(Data records)
Lemma tcp_find_socket_Some src sp dp ss i :
  tcp_find_socket src sp dp ss = Some i → ∃ s, ss !! i = Some s ∧ sk_in_use s = true ∧ local_port s = dp.
Proof.
  unfold tcp_find_socket. destruct (find_sock _ ss 0) as [j|] eqn:E.
  - intros [= ->]. destruct (find_sock_Some _ _ _ _ E) as (k & s & -> & Hk & Hf). exists s. split; [done|].
    unfold connected_to in Hf. rewrite !andb_true_iff in Hf. destruct Hf as ((((-> & _) & Hp) & _) & _). split; [done|lia].
  - intros E'. destruct (find_sock_Some _ _ _ _ E') as (k & s & -> & Hk & Hf). exists s. split; [done|].
    unfold listening_on in Hf. rewrite !andb_true_iff in Hf. destruct Hf as ((-> & _) & Hp). split; [done|lia].
Qed.

Lemma tcp_checksum_total src dst data :
  bytes data → ∃ c, tcp_checksum src dst data (Z.of_nat (length data)) = Ok c.
Proof.
  intros Hb. destruct (decide (0 < length data <= 1588)%nat) as [Hl|Hl].
  - eexists. by apply tcp_checksum_spec.
  - exists 0. unfold tcp_checksum. destruct (Z.eqb_spec (Z.of_nat (length data)) 0); [done|].
    destruct (Z.ltb_spec 1600 (12 + Z.of_nat (length data))); [done|lia].
Qed.
(** The two ends after the handshake. *)
Lemma handshake_paired tc ts sip cport p s0 n sisn now now1 now2 :
  let cip := link_addr (below tc) in
  let cisn := isn tc sip p now cport in
  let n1 := passive ts cip cport p n cisn now1 in
  sk_in_use s0 = true → sisn = send_next n1 →
  paired cip sip (sock_after now2 TCP_FLAG_ACK [] (opened tc sip p now s0 cport sisn))
    (set_state TCP_ESTABLISHED (clear_retransmit (set_una (u32 (sisn + 1)) (sock_after now1 SYN_ACK [] n1)))).
Proof.
  intros cip cisn n1 Hu ->. assert (Hcisn : 0 <= cisn < 2 ^ 32) by apply tcp_generate_isn_range.
  assert (Hsisn : 0 <= send_next n1 < 2 ^ 32) by apply tcp_generate_isn_range.
  split; [done|done|done|done| |done|done]. split.
  - transitivity (u32 (cisn + 1)); [done|]. symmetry.
    transitivity (seq_after (u32 (cisn + 1)) 0 TCP_FLAG_ACK); [|apply seq_after_ack, u32_range].
    unfold sock_after, set_retransmit, set_sent. cbn [send_next length]. change (Z.of_nat 0) with 0. f_equal.
    exact (half_open_next tc sip p now s0 cport).
  - transitivity (u32 (send_next n1 + 1)); [done|]. symmetry. by apply seq_after_syn.
Qed.

(** What a connection attempt needs of the two hosts: a socket on the client, a
    listener without a connection from that client and a free block on the server,
    and memory for the segments. *)
Record can_connect (tc ts : Tcp Link) (sock p : Z) (s0 : TcpSocket) (j : nat) : Prop := {
  cc_client : host_wf tc;
  cc_server : host_wf ts;
  cc_addr : link_addr (below ts) ≠ 0;
  cc_port : 0 < p < 2 ^ 16;
  cc_index : valid_index sock = true;
  cc_sock : socks tc !! Z.to_nat sock = Some s0 ∧ sk_in_use s0 = true;
  cc_fresh cport : find_sock (connected_to (link_addr (below tc)) cport p) (socks ts) 0 = None;
  cc_listen : is_Some (find_sock (listening_on p) (socks ts) 0);
  cc_free : find_sock (λ s, negb (sk_in_use s)) (socks ts) 0 = Some j;
  cc_heap_c : take 2 (heap tc) = [true; true];
  cc_heap_s : take 1 (heap ts) = [true]
}.

(** [l'] holds what [l] had sent, then [segs] to [dst]. *)
Definition sends (l : Link) (dst : Z) (segs : list (list Z)) (l' : Link) : Prop :=
  link_sent l ++ ((λ seg, (dst, IP_PROTO_TCP, seg)) <$> segs) `prefix_of` link_sent l'.

Lemma handshake_spec now now1 now2 now3 freq sock p s0 j tc ts :
  can_connect tc ts sock p s0 j →
  let cip := link_addr (below tc) in
  let sip := link_addr (below ts) in
  ∃ syn synack ack ts1 tc' ts' c s,
    tcp_receive now1 syn (Z.of_nat (length syn)) cip sip ts = Ok ts1 ∧
    sends (below ts) cip [synack] (below ts1) ∧
    tcp_connect now freq sock sip p [mkPoll now2 [(synack, sip, cip)]] tc = Ok (true, tc') ∧
    sends (below tc) sip [syn; ack] (below tc') ∧
    tcp_receive now3 ack (Z.of_nat (length ack)) cip sip ts1 = Ok ts' ∧
    connected tc' ts' (Z.to_nat sock) j c s ∧ rx_queue s = [] ∧ remote_port c = p ∧ heap ts' = drop 1 (heap ts).
Proof.
  intros [Hc Hs Hsip0 Hp Hv [Hs0 Hu0] Hfresh [i Hlisten] Hfree Hhc Hhs] cip sip.
  assert (Hsip : 0 <= sip < 2 ^ 32) by apply Hs. assert (Hcip : 0 <= cip < 2 ^ 32) by apply Hc.
  destruct (heap tc) as [|[] [|[] hc]] eqn:Ehc; try done. destruct (heap ts) as [|[] hs] eqn:Ehs; try done.
  destruct (find_sock_Some _ _ _ _ Hfree) as (j' & n & Hj & Hn & _). simpl in Hj. subst j'.
  destruct (get_ephemeral_port_spec (<[Z.to_nat sock := set_remote sip p s0]> (socks tc)) (next_ephemeral_port tc))
    as (ep & next & Eep & Hep & Hun & Hnext); [rewrite length_insert; by rewrite (tw_count _ Hc)|apply Hc|].
  assert (Hep' : 0 <= ep < 2 ^ 16) by (unfold EPHEMERAL_PORT_MIN in *; lia).
  assert (Hnext' : 0 <= next < 2 ^ 16) by (unfold EPHEMERAL_PORT_MIN in *; lia).
  assert (Hsip' : 0 < sip < 2 ^ 32) by lia. assert (Hp' : 0 <= p < 2 ^ 16) by lia.
  set (cisn := isn tc sip p now ep). assert (Hcisn : 0 <= cisn < 2 ^ 32) by apply tcp_generate_isn_range.
  pose proof (server_syn ts cip ep p i j n cisn now1 hs Hs Ehs Hcip Hep' Hp' Hcisn (Hfresh ep) Hlisten Hfree Hn) as R1.
  set (n1 := passive ts cip ep p n cisn now1) in *. set (sisn := send_next n1).
  assert (Hsisn : 0 <= sisn < 2 ^ 32) by apply tcp_generate_isn_range.
  destruct (client_connect tc sock sip p now now2 freq s0 hc Hc Ehc Hv Hs0 Hu0 Hsip' Hp ep next Hep Hnext' Eep Hun sisn Hsisn)
    as (tc' & E & Htc' & Hac & Hsent & Hlc & Hfc).
  pose proof (server_ack ts cip ep p j n cisn now1 hs Hs Hcip Hep' Hp' Hcisn (Hfresh ep) Hn now3 (u32 (sisn + 1)) eq_refl) as R2.
  pose proof (after_syn_wf ts cip ep p j n cisn now1 hs Hs Hcip Hep' Hp' Hcisn Hn) as Hw1.
  set (s' := set_state TCP_ESTABLISHED _) in R2.
  exists (client_syn tc sip p now ep), (tcp_segment sip cip p ep sisn (u32 (cisn + 1)) SYN_ACK []),
    (client_ack tc sip p now ep sisn), (after_syn ts cip ep p j n cisn now1 hs), tc',
    (with_socks (<[j := s']> (socks ts)) hs (below (after_syn ts cip ep p j n cisn now1 hs)) ts),
    (sock_after now2 TCP_FLAG_ACK [] (opened tc sip p now s0 ep sisn)), s'.
  split; [exact R1|]. split; [exact (reflexivity _)|]. split; [exact E|]. split; [exact Hsent|].
  split; [exact R2|]. split; [|done]. split.
  - exact Htc'.
  - eapply host_wf_later, with_socks_wf; [exact Hs| |apply later_post; apply Hs].
    apply set_state_wf, clear_retransmit_wf, set_una_wf, sock_after_wf; [by apply (passive_wf _ _ _ _ j)|done|constructor|simpl; lia].
  - exact Hlc.
  - cbn [socks with_socks]. apply list_lookup_insert_eq. by eapply lookup_lt_Some.
  - rewrite Hac. by apply handshake_paired.
  - exact Hfc.
  - unfold tcp_find_socket. cbn [socks with_socks]. rewrite (find_sock_insert_new _ _ 0 j n); [done|exact (Hfresh ep)|done|].
    unfold connected_to. rewrite !Z.eqb_refl. done.
Qed.

(** * Data transfer *)

Definition DATA : Z := Z.lor TCP_FLAG_ACK TCP_FLAG_PSH.

(** Data for an established socket with room for it is stored and acknowledged. *)
Lemma established_data now flags seq payload s h (l : Link) :
  sock_wf s → bytes payload → 0 < Z.of_nat (length payload) → rx_count s + Z.of_nat (length payload) <= 65535 →
  has flags TCP_FLAG_FIN = false →
  ∃ s', tcp_established now flags seq payload s (true :: h) l =
      Ok (s', h, post (remote_ip s) (tcp_segment (link_addr l) (remote_ip s) (local_port s) (remote_port s) (send_next s)
                                        (u32 (seq + Z.of_nat (length payload))) TCP_FLAG_ACK []) l) ∧
    sock_wf s' ∧ rx_queue s' = rx_queue s ++ payload ∧ ack_num s' = u32 (seq + Z.of_nat (length payload)) ∧
    sk_in_use s' = sk_in_use s ∧ sk_state s' = sk_state s ∧ local_port s' = local_port s ∧
    remote_port s' = remote_port s ∧ remote_ip s' = remote_ip s ∧ send_next s' = send_next s ∧ retransmit s' = retransmit s.
Proof.
  intros Hs Hb Hl Hroom Hfin. pose proof (rx_count_range s Hs). unfold tcp_established. cbv zeta.
  destruct (tcp_store_phase seq payload s Hs Hb ltac:(lia))
    as (s1 & E1 & Hs1 & Hq & Ha & Hu & Hst & Hlp & Hrp & Hip & Hn & Hrt & Hpend).
  rewrite Z.min_l in Hq, Ha, Hpend by lia. rewrite Nat2Z.id, firstn_all in Hq.
  destruct (Z.ltb_spec 0 (Z.of_nat (length payload))); [|lia]. step_with E1. rewrite Hfin. step. rewrite (Hpend ltac:(lia)).
  step_with (tcp_control_link now TCP_FLAG_ACK s1 h l Hs1 ltac:(done)). cbv iota.
  unfold out_segment. change (ip_addr l) with (link_addr l). rewrite Hip, Hlp, Hrp, Hn, Ha.
  assert (Hnr : 0 <= send_next s < 2 ^ 32) by apply Hs.
  eexists. split; [reflexivity|]. split; [apply set_pending_wf, sock_after_wf; [done|done|constructor|simpl; lia]|].
  change (rx_queue (set_pending false (sock_after now TCP_FLAG_ACK [] s1))) with (rx_queue s1).
  cbn [ack_num sk_in_use sk_state local_port remote_port remote_ip send_next retransmit set_pending sock_after
    set_retransmit set_sent length]. change (Z.of_nat 0) with 0. rewrite Hn, seq_after_ack by done. by split_and!.
Qed.

(** An acknowledgement without data leaves an established socket alone. *)
Lemma established_nothing now seq s h (l : Link) :
  pending_ack s = false → tcp_established now TCP_FLAG_ACK seq [] s h l = Ok (s, h, l).
Proof.
  intros Hp. unfold tcp_established. change (0 <? Z.of_nat (length [])) with false. cbv zeta iota. step.
  change (has TCP_FLAG_ACK TCP_FLAG_FIN) with false. cbv iota. step. by rewrite Hp.
Qed.

(** The acknowledgement of the segment in the slot frees it. *)
Lemma take_ack_data now data s :
  0 <= send_next s < 2 ^ 32 → (0 < length data)%nat →
  tcp_take_ack (u32 (send_next s + Z.of_nat (length data))) (sock_after now DATA data s) =
    clear_retransmit (set_una (u32 (send_next s + Z.of_nat (length data))) (sock_after now DATA data s)).
Proof.
  intros Hs Hl. unfold tcp_take_ack, sock_after, rt_after. destruct (Z.ltb_spec 0 (Z.of_nat (length data))); [|lia].
  cbn [orb retransmit set_una set_retransmit set_sent rt_in_use rt_seq_num rt_length rt_flags].
  change (syn_fin DATA) with 0. rewrite Z.add_0_r, Z.sub_diag. done.
Qed.

Lemma find_socket_insert ss i s s' src sp dp :
  ss !! i = Some s → sk_state s ≠ TCP_LISTEN → sk_state s' = sk_state s → sk_in_use s' = sk_in_use s → local_port s' = local_port s →
  remote_port s' = remote_port s → remote_ip s' = remote_ip s →
  tcp_find_socket src sp dp (<[i := s']> ss) = tcp_find_socket src sp dp ss.
Proof.
  intros Hi Hne Hst Hu Hlp Hrp Hip. unfold tcp_find_socket.
  rewrite (find_sock_insert_same _ _ _ _ s) by (done || (unfold connected_to; by rewrite Hst, Hu, Hlp, Hrp, Hip)).
  rewrite (find_sock_insert_same (listening_on dp) _ _ _ s) by (done || (unfold listening_on; by rewrite Hst, Hu, Hlp)). done.
Qed.

Section transfer.
Variables (tc ts : Tcp Link) (sock now freq : Z) (j : nat) (c s : TcpSocket) (data : list Z) (hc hs : list bool).
Let i := Z.to_nat sock.
Hypothesis Hv : valid_index sock = true.
Hypothesis Hcn : connected tc ts i j c s.
Hypothesis Hheap_c : heap tc = true :: hc.
Hypothesis Hheap_s : heap ts = true :: hs.
Hypothesis Hb : bytes data.
Hypothesis Hlen : (0 < length data <= 1400)%nat.
Hypothesis Hroom : rx_count s + Z.of_nat (length data) <= 65535.
(** A cell of the pivot holds the aggregate of its group of rows. *)
Lemma pivot_cell_spec index columns values y b :
  y <> NA -> b <> NA ->
  pivot_cell (pivot_table index columns values) y b
  = agg_count (group_rows (combine index (combine columns values)) y b).
Proof.
  intros Hy Hb. unfold pivot_cell, pivot_table. cbn [p_index p_columns p_data].
  set (rows := combine index (combine columns values)).
  set (labelled := filter _ rows).
  destruct (group_rows rows y b) as [| r g] eqn:Eg.
  - (* no row in the group: NaN, or no such label *)
    destruct (index_of y _) as [i |] eqn:Ei; [| reflexivity].
    destruct (index_of b _) as [j |] eqn:Ej; [| reflexivity].
    rewrite (index_of_nth_map _ [] _ _ _ Ei), (index_of_nth_map _ None _ _ _ Ej).
    fold rows. now rewrite Eg.
  - assert (Hr : In r (group_rows rows y b)) by (rewrite Eg; now left).
    apply group_rows_In in Hr. destruct Hr as (Hin & Hfy & Hfb).
    assert (Hl : In r labelled).
    { unfold labelled. apply filter_In. split; [exact Hin |].
      rewrite Hfy, Hfb. apply andb_true_iff. split; now apply notna_iff. }
    assert (Hiy : In y (group_keys (map fst labelled))).
    { apply group_keys_In. split; [| exact Hy].
      rewrite <- Hfy. now apply in_map. }
    assert (Hib : In b (group_keys (map (fun r => fst (snd r)) labelled))).
    { apply group_keys_In. split; [| exact Hb].
      rewrite <- Hfb. now apply (in_map (fun r => fst (snd r))). }
    destruct (index_of_In _ _ Hiy) as [i Ei].
    destruct (index_of_In _ _ Hib) as [j Ej].
    rewrite Ei, Ej.
    rewrite (index_of_nth_map _ [] _ _ _ Ei), (index_of_nth_map _ None _ _ _ Ej).
    fold rows. now rewrite Eg.
Qed.






(* ================================================================== *)
(** * The export stage *)

Section ExportStage.

Variable parse_datetime : value -> option Timestamp.
Variable strptime_HM : value -> option Timestamp.
Variable parse_number : string -> option Q.
Variable py_str : value -> string.
Variable read_csv : string -> result DataFrame.
Variable to_json : DataFrame -> Path -> result unit.
Variable to_parquet : DataFrame -> Path -> result unit.

Local Abbreviation run_main :=
  (main parse_datetime strptime_HM parse_number py_str
     read_csv to_json to_parquet).
(** ** The start-up in closed form *)

(** The data of the license at [lpath], as [handlerFor] builds it from a
    readable file. *)
Definition licenseOf (e : Embedded) (lpath : string) : LicenseData :=
  {| Title := pathToTitle lpath;
     Text := match fs_ReadFile e lpath with inl t => t | inr _ => EmptyString end;
     URL := pathToURL lpath |}.

(** The pattern and the handler registered for it. *)
Definition routeOf `{GoLibrary} (e : Embedded) (tmpl : Template) (lpath : string)
  : string * http.Handler :=
  let l := licenseOf e lpath in
  ("GET " ++ URL l, licenseHandler (Text l) (fst (toHTML l tmpl)) (fst (toJSON l))).

(** The file of the license can be read and its page renders. *)
Definition licenseReady (e : Embedded) (tmpl : Template) (lpath : string) : bool :=
  match fs_ReadFile e lpath with
  | inl _ =>
      match snd (toHTML (licenseOf e lpath) tmpl) with
      | None => true
      | Some _ => false
      end
  | inr _ => false
  end.

(** A template set for the examples: a license page and an index of the
    license URLs. *)
Definition pages : Template :=
  {| ExecuteTemplate name data :=
       match data with
       | OneLicense l => ("<h1>" ++ Title l ++ "</h1><pre>" ++ Text l ++ "</pre>", None)
       | AllLicenses ls => (strings.Join (List.map URL ls) " ", None)
       end |}.

(** Two license files, everything at start-up succeeding. *)
Definition twoLicenses : Embedded :=
  {| template_ParseFS := inl pages;
     fs_Sub := inl noFiles;
     fs_Glob := inl ["licenses/Apache-2.0.txt"; "licenses/MIT.txt"];
     fs_ReadFile := fun lpath =>
       if lpath =? "licenses/MIT.txt" then inl "MIT License text"
       else if lpath =? "licenses/Apache-2.0.txt" then inl "Apache License"
       else inr "file does not exist" |}.

(** A request for [path] carrying one [Accept] header value. *)
Definition requestFor (method path accept : string) : http.Request :=
  {| http.Method := method; http.Path := path;
     http.Header := {[ "Accept" := [accept] ]} |}.

(** ** Bytes that can stand in a script element *)

(** Neither a control character nor one of [<], [>], [&]. *)
Definition htmlSafeByte (c : byte) : bool :=
  let b := byte_val c in
  ((32 <=? b) && negb ((b =? 60) || (b =? 62) || (b =? 38)))%Z.

(** ** The listening address *)

Module os.


End os.


(** ** Logging *)

(** The interface [http.ResponseWriter]: the calls a handler makes on the
    writer it is given ([Header().Set], [Header().Del], [WriteHeader],
    [Write]), each returning the writer after the call. *)
Class Writer (W : Type) := {
  w_HeaderSet : W -> string -> string -> W;
  w_HeaderDel : W -> string -> W;
  w_WriteHeader : W -> Z -> W;
  w_Write : W -> string -> W
}.

(** The writer of the server, as modelled in [http]. *)
#[export] Instance recorder_Writer : Writer http.ResponseWriter := {|
  w_HeaderSet := http.Header_Set;
  w_HeaderDel := http.Header_Del;
  w_WriteHeader := http.WriteHeader;
  w_Write := http.Write
|}.

(** The struct of lines 230-233: the embedded writer and the code. *)
Record loggingResponseWriter (W : Type) := {
  ResponseWriter : W;
  code : Z
}.

Arguments ResponseWriter {W} _.
Arguments code {W} _.

(** The method of lines 235-238. *)
Definition loggingResponseWriter_WriteHeader {W : Type} `{Writer W}
    (l : loggingResponseWriter W) (c : Z) : loggingResponseWriter W :=
  let l := {| ResponseWriter := ResponseWriter l; code := c |} in
  {| ResponseWriter := w_WriteHeader (ResponseWriter l) c; code := code l |}.

(** A method promoted from the embedded writer: the call goes to that
    writer, the code is not touched. *)
Definition promoted {W : Type} (call : W -> W) (l : loggingResponseWriter W)
  : loggingResponseWriter W :=
  {| ResponseWriter := call (ResponseWriter l); code := code l |}.

#[export] Instance logging_Writer {W : Type} `{Writer W}
  : Writer (loggingResponseWriter W) := {|
  w_HeaderSet l key value := promoted (fun w => w_HeaderSet w key value) l;
  w_HeaderDel l key := promoted (fun w => w_HeaderDel w key) l;
  w_WriteHeader := loggingResponseWriter_WriteHeader;
  w_Write l b := promoted (fun w => w_Write w b) l
|}.

(** A handler written against the interface. *)
Definition HandlerOn := forall (W : Type), Writer W -> http.Request -> W -> W.

(** [http.Error] against the interface. *)
Definition ErrorOn {W : Type} `{Writer W} (w : W) (msg : string) (c : Z) : W :=
  let w := w_HeaderDel w "Content-Length" in
  let w := w_HeaderSet w "Content-Type" "text/plain; charset=utf-8" in
  let w := w_HeaderSet w "X-Content-Type-Options" "nosniff" in
  let w := w_WriteHeader w c in
  w_Write w (msg ++ String "010" EmptyString).

(** The closure of lines 118-134 against the interface. *)
Definition licenseHandlerOn `{GoLibrary} (plainData htmlData jsonData : string)
  : HandlerOn :=
  fun W _ r w =>
    let mediatype := mostAcceptable (http.Header_Get (http.Header r) "Accept") in
    if mediatype =? "text/plain" then
      w_Write (w_HeaderSet w "Content-Type" "text/plain") plainData
    else if mediatype =? "text/html" then
      w_Write (w_HeaderSet w "Content-Type" "text/html") htmlData
    else if mediatype =? "application/json" then
      w_Write (w_HeaderSet w "Content-Type" "application/json") jsonData
    else
      ErrorOn w ("unrecognized media type: " ++ mediatype) http.StatusNotAcceptable.

(** [%d] of an [int]. *)
Definition fmt_d (z : Z) : string :=
  if (z <? 0)%Z then "-" ++ mime.itoa (Z.to_nat (- z)) else mime.itoa (Z.to_nat z).

(** The message of [log.Printf("%s [%d] %s", method, code, url)], without
    the time stamp the logger writes before it. *)
Definition logMessage (method : string) (c : Z) (url : string) : string :=
  method ++ " [" ++ fmt_d c ++ "] " ++ url.
(** ** Word boundaries *)

Lemma matchesWord_head (w s : string) :
  Js.startsWith w s = true ->
  Js.startsWithWordChar (Js.slice (String.length w) s) = false ->
  Js.matchesWord false w s = true.
Proof. intros Hw Hpost. destruct s; simpl; by rewrite Hw, Hpost. Qed.

(** X16.  The search for [/\bw\b/] finds a match exactly when the word stands
    in the text between a part that does not end with a word character and a
    part that does not start with one. *)
Theorem matchesWord_spec (prev : bool) (w s : string) :
  Js.matchesWord prev w s = true <-> wordOccurs prev w s.
Proof.
  split.
  - revert prev. induction s as [|c s IH]; intros prev; simpl.
    + rewrite orb_false_r. intros [[Hp Hw]%andb_prop Hpost]%andb_prop.
      exists EmptyString, (Js.slice (String.length w) EmptyString).
      apply negb_true_iff in Hp, Hpost. split_and!; try done.
      rewrite append_nil. by apply startsWith_inv.
    + intros [H|H]%orb_prop.
      * apply andb_prop in H as [[Hp Hw]%andb_prop Hpost].
        exists EmptyString, (Js.slice (String.length w) (String c s)).
        apply negb_true_iff in Hp, Hpost. split_and!; try done.
        rewrite append_nil. by apply startsWith_inv.
      * destruct (IH _ H) as (pre & post & -> & Hpre & Hpost).
        exists (String c pre), post. by rewrite append_cons.
  - intros (pre & post & -> & Hpre & Hpost). revert prev Hpre.
    induction pre as [|c pre IH]; intros prev Hpre.
    + simpl in Hpre. subst prev. rewrite append_nil.
      apply matchesWord_head; [apply startsWith_app|by rewrite slice_app].
    + rewrite append_cons. simpl. rewrite (IH _ Hpre). apply orb_true_r.
Qed.

Lemma matchesWord_spec_witness :
  Js.matchesWord false "convex" "npm i convex@1.2 react" = true
  /\ ~ wordOccurs false "convex" "npm i convexity".
Proof.
  split.
  - apply matchesWord_spec. exists "npm i ", "@1.2 react". by split_and!.
  - intros H. apply matchesWord_spec in H. discriminate H.
Defined.

(** ** The [npmExec] strategy *)

Lemma runNpmExecAction_unfold env a content r :
  ActionState.type a = Some npmExec ->
  ActionState.content a = Some content ->
  runNpmExecAction env a r
  = (if negb (Js.startsWith "npm run " content)
        && negb (Js.startsWith "npx " content)
     then loggerError ("Invalid npmExec action: " +:+ content) None
     else if Js.matchesWord false "convex" content
     then loggerError "Convex should be run as a tool call" None
     else if String.eqb content "npm run dev"
     then loggerError "Dev server should be run as a tool call" None
     else runShellAction env (ActionState.spread a (ActionState.asShell content))) r.
Proof.
  intros Hty Hc. unfold runNpmExecAction.
  destruct (decide (ActionState.type a <> Some npmExec)); [done|].
  by rewrite Hc.
Qed.

Lemma loggerError_silent msg r :
  let out := loggerError msg None r in
  result out = Normal tt /\ calls (after out) = calls r
  /\ actions (after out) = actions r /\ controllers (after out) = controllers r
  /\ exists msg', logged (after out) = (logged r ++ [LoggerError msg' None])%list.
Proof. simpl. split_and!; try done. by eexists. Qed.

■ REQUIRED ACTION
Which lines of the records above hold the word "ActionState"? Copy each one out.

■ RESULT
  ActionState.type a = Some npmExec ->
  ActionState.content a = Some content ->
     else runShellAction env (ActionState.spread a (ActionState.asShell content))) r.
  destruct (decide (ActionState.type a <> Some npmExec)); [done|].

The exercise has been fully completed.